Mittlerweile hat die Chefetage das Tabu gar gebrochen. Toyota kokettiert offiziell mit der Favoritenrolle. „Wir reisen mit einem einzigen Ziel im Visier an: zu siegen“, tut Teampräsident Yoshiaki Kinoshita in einem Kommuniqué kund. „Viele Faktoren liegen nicht in unserem Einfluss, etwa die Leistung unserer Konkurrenten, Glück und das Wetter – doch unsere Hausaufgaben haben wir gemacht. Jetzt müssen wir das während der Woche auch umsetzen.“

Zugleich wäre Toyota damit imstande, endlich seine offene Le-Mans-Rechnung zu begleichen. In der Vergangenheit lastete schlechterdings ein Fluch auf der Konstrukteur aus Fernost, der ewige Zweite an der Sarthe zu bleiben. Oftmals wähnte sich Toyota bereits als sicherer Sieger und unterlag letzten Endes doch – zuletzt im Jahr 1999. Eine Reifenpanne ließ den Traum vom Sieg in der Schlussphase platzen.

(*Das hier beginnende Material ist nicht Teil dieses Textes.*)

(** * The backend-plugin manager (pkg/plugins/manager/managerv2.go)

    A shallow embedding of [PluginManagerV2]: the plugin registry behind
    its reader/writer mutex, the request dispatcher ([QueryData],
    [CollectMetrics], [CheckHealth]), the crash-restart supervision loop
    ([restartKilledProcess]), the resource stream bridge ([flushStream])
    and [Uninstall] with its path-containment check.

    Conventions.
    - A Go result pair [(T, error)] is a pair [option T * option error];
      [None] is Go's [nil].
    - Methods of the manager run in the monad [M]: they thread the
      manager and either return or block for ever on [pluginsMu].
    - [m.log.Debug] calls of the manager leave the modelled state
      untouched and are not represented; the plugin logger, whose
      output some properties mention, is. *)

From stdpp Require Import gmap strings list fin_maps.
From Stdlib Require Import ZArith Ascii.

Local Open Scope string_scope.

(** ** Errors *)

(** Go error values.  The sentinels are the package-level variables of
    [backendplugin], [plugins], [io] and [context]; [errors_New] is
    [errors.New] / [fmt.Errorf] without [%w]; [Wrapped msg cause] is an
    error built with [%w], whose [Unwrap] is [cause]. *)
Inductive error : Type :=
| ErrPluginNotRegistered
| ErrHealthCheckFailed
| ErrPluginUnavailable
| ErrMethodNotImplemented
| ErrInstallCorePlugin
| ErrUninstallCorePlugin
| ErrUninstallOutsideOfPluginDir
| ErrPluginNotInstalled
| io_EOF
| context_Canceled
| context_DeadlineExceeded
| errors_New (msg : string)
| Wrapped (msg : string) (cause : error).

#[global] Instance error_eq_dec : EqDecision error.
Proof. solve_decision. Defined.

(** [errors.Is(err, target)]: [err] or an error in its [Unwrap] chain is
    [target]. *)
Fixpoint errors_Is (err target : error) : bool :=
  if decide (err = target) then true
  else match err with
       | Wrapped _ cause => errors_Is cause target
       | _ => false
       end.

(** Modelled from the spec: [errutil.Wrap] (pkg/util/errutil, not among
    the sources) "wraps" an error under a message; the wrapped error
    stays reachable through [errors_Is]. *)
Definition errutil_Wrap (message : string) (err : error) : error :=
  Wrapped message err.

(** ** Plugin entities *)

Inductive PluginClass : Type := Core | Bundled | External.

#[global] Instance PluginClass_eq_dec : EqDecision PluginClass.
Proof. solve_decision. Defined.

Record DataSourceInstanceSettings : Type := {
  URL : string;
  JSONData : string
}.

Record PluginContext : Type := {
  PluginID : string;
  DataSourceInstanceSettings_ : option DataSourceInstanceSettings
}.

Record QueryDataRequest : Type := {
  req_PluginContext : PluginContext;
  Queries : list string
}.

(** [backend.QueryDataResponse]: result entries by query ref id. *)
Record QueryDataResponse : Type := {
  Responses : gmap string string
}.

Record CollectMetricsResult : Type := {
  PrometheusMetrics : string
}.

Record CheckHealthResult : Type := {
  Status : Z;
  Message : string
}.

Definition http_StatusForbidden : Z := 403.

(** Modelled from the spec: [plugins.PluginV2] (pkg/plugins, not among the
    sources).  The data model gives it an id, a class, the directory it
    was loaded from, the [managed] and [backend] flags and the one-way
    [decommissioned] flag; the [client_] fields stand for the
    out-of-process backend the entity forwards the protocol calls to. *)
Record PluginV2 : Type := {
  ID : string;
  Class : PluginClass;
  PluginDir : string;
  Managed : bool;
  Backend : bool;
  decommissioned : bool;
  client_QueryData : QueryDataRequest -> option QueryDataResponse * option error;
  client_CollectMetrics : option CollectMetricsResult * option error;
  client_CheckHealth : PluginContext -> option CheckHealthResult * option error;
  client_Exited : bool;
  client_Start : option error;
  client_Stop : option error
}.

Definition IsDecommissioned (p : PluginV2) : bool := decommissioned p.

Definition IsExternalPlugin (p : PluginV2) : bool :=
  bool_decide (Class p = External).

Definition setDecommissioned (p : PluginV2) : PluginV2 :=
  {| ID := ID p; Class := Class p; PluginDir := PluginDir p;
     Managed := Managed p; Backend := Backend p;
     decommissioned := true;
     client_QueryData := client_QueryData p;
     client_CollectMetrics := client_CollectMetrics p;
     client_CheckHealth := client_CheckHealth p;
     client_Exited := client_Exited p;
     client_Start := client_Start p;
     client_Stop := client_Stop p |}.

(** ** The manager and its mutex *)

(** [sync.RWMutex]: one writer or any number of readers.  It is not
    reentrant. *)
Record RWMutex : Type := {
  writer : bool;
  readers : nat
}.

Definition freeMutex : RWMutex := {| writer := false; readers := 0 |}.

Record http_Request : Type := {
  Method : string;
  RawQuery : string
}.

(** [PluginManagerV2].  [Validate] is the injected
    [PluginRequestValidator] (data-source URL, HTTP request or nil),
    [removedDirs] the directories the plugin installer was asked to
    delete from disk, most recent first, and [installer_Uninstall] the
    error the installer answers with. *)
Record PluginManagerV2 : Type := {
  Cfg_PluginsPath : string;
  Validate : string -> option http_Request -> option error;
  installer_Uninstall : string -> option error;
  plugins : gmap string PluginV2;
  pluginsMu : RWMutex;
  removedDirs : list string
}.

Definition set_pluginsMu (mu : RWMutex) (m : PluginManagerV2) : PluginManagerV2 :=
  {| Cfg_PluginsPath := Cfg_PluginsPath m; Validate := Validate m;
     installer_Uninstall := installer_Uninstall m;
     plugins := plugins m; pluginsMu := mu; removedDirs := removedDirs m |}.

Definition set_plugins (ps : gmap string PluginV2) (m : PluginManagerV2) : PluginManagerV2 :=
  {| Cfg_PluginsPath := Cfg_PluginsPath m; Validate := Validate m;
     installer_Uninstall := installer_Uninstall m;
     plugins := ps; pluginsMu := pluginsMu m; removedDirs := removedDirs m |}.

Definition set_removedDirs (ds : list string) (m : PluginManagerV2) : PluginManagerV2 :=
  {| Cfg_PluginsPath := Cfg_PluginsPath m; Validate := Validate m;
     installer_Uninstall := installer_Uninstall m;
     plugins := plugins m; pluginsMu := pluginsMu m; removedDirs := ds |}.

(** The outcome of a method call: it returns [a] and leaves the manager
    as [m], or the calling goroutine never gets [pluginsMu]. *)
Inductive outcome (A : Type) : Type :=
| Ret (a : A) (m : PluginManagerV2)
| Blocked (m : PluginManagerV2).

Arguments Ret {A} a m.
Arguments Blocked {A} m.

Definition M (A : Type) : Type := PluginManagerV2 -> outcome A.

Definition ret {A} (a : A) : M A := fun m => Ret a m.

Definition bind {A B} (c : M A) (k : A -> M B) : M B :=
  fun m => match c m with
           | Ret a m' => k a m'
           | Blocked m' => Blocked m'
           end.

Notation "x <- c ;; k" := (bind c (fun x => k))
  (at level 90, c at level 80, right associativity).
Notation "c ;;; k" := (bind c (fun _ => k))
  (at level 90, right associativity).

Definition gets {A} (f : PluginManagerV2 -> A) : M A := fun m => Ret (f m) m.
Definition modify (f : PluginManagerV2 -> PluginManagerV2) : M unit :=
  fun m => Ret tt (f m).

Definition Lock : M unit := fun m =>
  if writer (pluginsMu m) || negb (readers (pluginsMu m) =? 0)%nat
  then Blocked m
  else Ret tt (set_pluginsMu {| writer := true; readers := 0 |} m).

Definition Unlock : M unit :=
  modify (fun m => set_pluginsMu {| writer := false; readers := readers (pluginsMu m) |} m).

Definition RLock : M unit := fun m =>
  if writer (pluginsMu m)
  then Blocked m
  else Ret tt (set_pluginsMu {| writer := false; readers := S (readers (pluginsMu m)) |} m).

Definition RUnlock : M unit :=
  modify (fun m => set_pluginsMu {| writer := writer (pluginsMu m);
                                    readers := pred (readers (pluginsMu m)) |} m).

(** [m.pluginsMu.Lock(); defer m.pluginsMu.Unlock(); body]. *)
Definition withLock {A} (body : M A) : M A :=
  Lock ;;; (r <- body ;; (Unlock ;;; ret r)).

(** ** The registry *)

Definition Plugin (pluginID : string) : M (option PluginV2) :=
  RLock ;;;
  (p <- gets (fun m => plugins m !! pluginID) ;;
  (RUnlock ;;;
  ret (match p with
       | Some p' => if IsDecommissioned p' then None else Some p'
       | None => None
       end))).

Definition Register (p : PluginV2) : M (option error) :=
  withLock
    (let pluginID := ID p in
     ps <- gets plugins ;;
     match ps !! pluginID with
     | Some _ => ret (Some (errors_New ("plugin " ++ pluginID ++ " already registered")))
     | None => modify (set_plugins (<[pluginID := p]> ps)) ;;; ret None
     end).

Definition IsRegistered (pluginID : string) : M bool :=
  p <- Plugin pluginID ;;
  match p with
  | None => ret false
  | Some p' => ret (negb (IsDecommissioned p'))
  end.

Definition unregister (plugin : PluginV2) : M (option error) :=
  withLock (modify (fun m => set_plugins (delete (ID plugin) (plugins m)) m) ;;; ret None).

(** Modelled from the spec: [PluginV2.Decommission] (pkg/plugins, not
    among the sources) sets the one-way [decommissioned] flag of the
    entity, which the registry shares with every holder of the pointer. *)
Definition Decommission (p : PluginV2) : M (option error) :=
  modify (fun m => set_plugins (<[ID p := setDecommissioned p]> (plugins m)) m) ;;;
  ret None.

(** Modelled from the spec: [PluginV2.Stop] (pkg/plugins, not among the
    sources) stops the backend process and reports its error. *)
Definition Stop (p : PluginV2) : M (option error) := ret (client_Stop p).

Definition UnregisterAndStop (pluginID : string) : M (option error) :=
  withLock
    (p <- Plugin pluginID ;;
     match p with
     | None => ret (Some (errors_New ("plugin " ++ pluginID ++ " is not registered")))
     | Some p' =>
         err <- Decommission p' ;;
         match err with
         | Some e => ret (Some e)
         | None =>
             err <- Stop p' ;;
             match err with
             | Some e => ret (Some e)
             | None =>
                 modify (fun m => set_plugins (delete pluginID (plugins m)) m) ;;;
                 ret None
             end
         end
     end).

(** ** The request dispatcher *)

(** Modelled from the spec: the [instrumentation.Instrument...] helpers
    (pkg/plugins/backendplugin/instrumentation, not among the sources)
    invoke the closure "with instrumentation" and hand its error back. *)
Definition Instrument {A} (pluginID : string) (fn : unit -> A * option error)
  : A * option error := fn tt.

Definition emptyQueryDataResponse : QueryDataResponse := {| Responses := ∅ |}.

Definition QueryData (req : QueryDataRequest)
  : M (option QueryDataResponse * option error) :=
  plugin <- Plugin (PluginID (req_PluginContext req)) ;;
  match plugin with
  | None => ret (Some emptyQueryDataResponse, None)
  | Some plugin' =>
      let '(resp, err) :=
        Instrument (PluginID (req_PluginContext req))
                   (fun _ => client_QueryData plugin' req) in
      match err with
      | Some e =>
          if errors_Is e ErrMethodNotImplemented then ret (None, Some e)
          else if errors_Is e ErrPluginUnavailable then ret (None, Some e)
          else ret (None, Some (errutil_Wrap "failed to query data" e))
      | None => ret (resp, None)
      end
  end.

Außer Konkurrenz: Rebellion Racing

Abseits der Machtprobe der Werke verfolgt ein Ensemble wiederum gänzlich andere Ziele. Auf einem Nebenschauplatz in der Region Pay de la Loire fährt Rebellion Racing ein Rennen gegen sich selbst. Da Lotus dem ACO eine Absage erteilt hat, tritt der eidgenössische Rennstall als einziger Wettbewerber mit zwei R-One-Prototypen in der LMP1-Light-Division an. Das Vorhaben: eine Zielankunft und unter Umständen von den Zwischenfällen der anderen profitieren. 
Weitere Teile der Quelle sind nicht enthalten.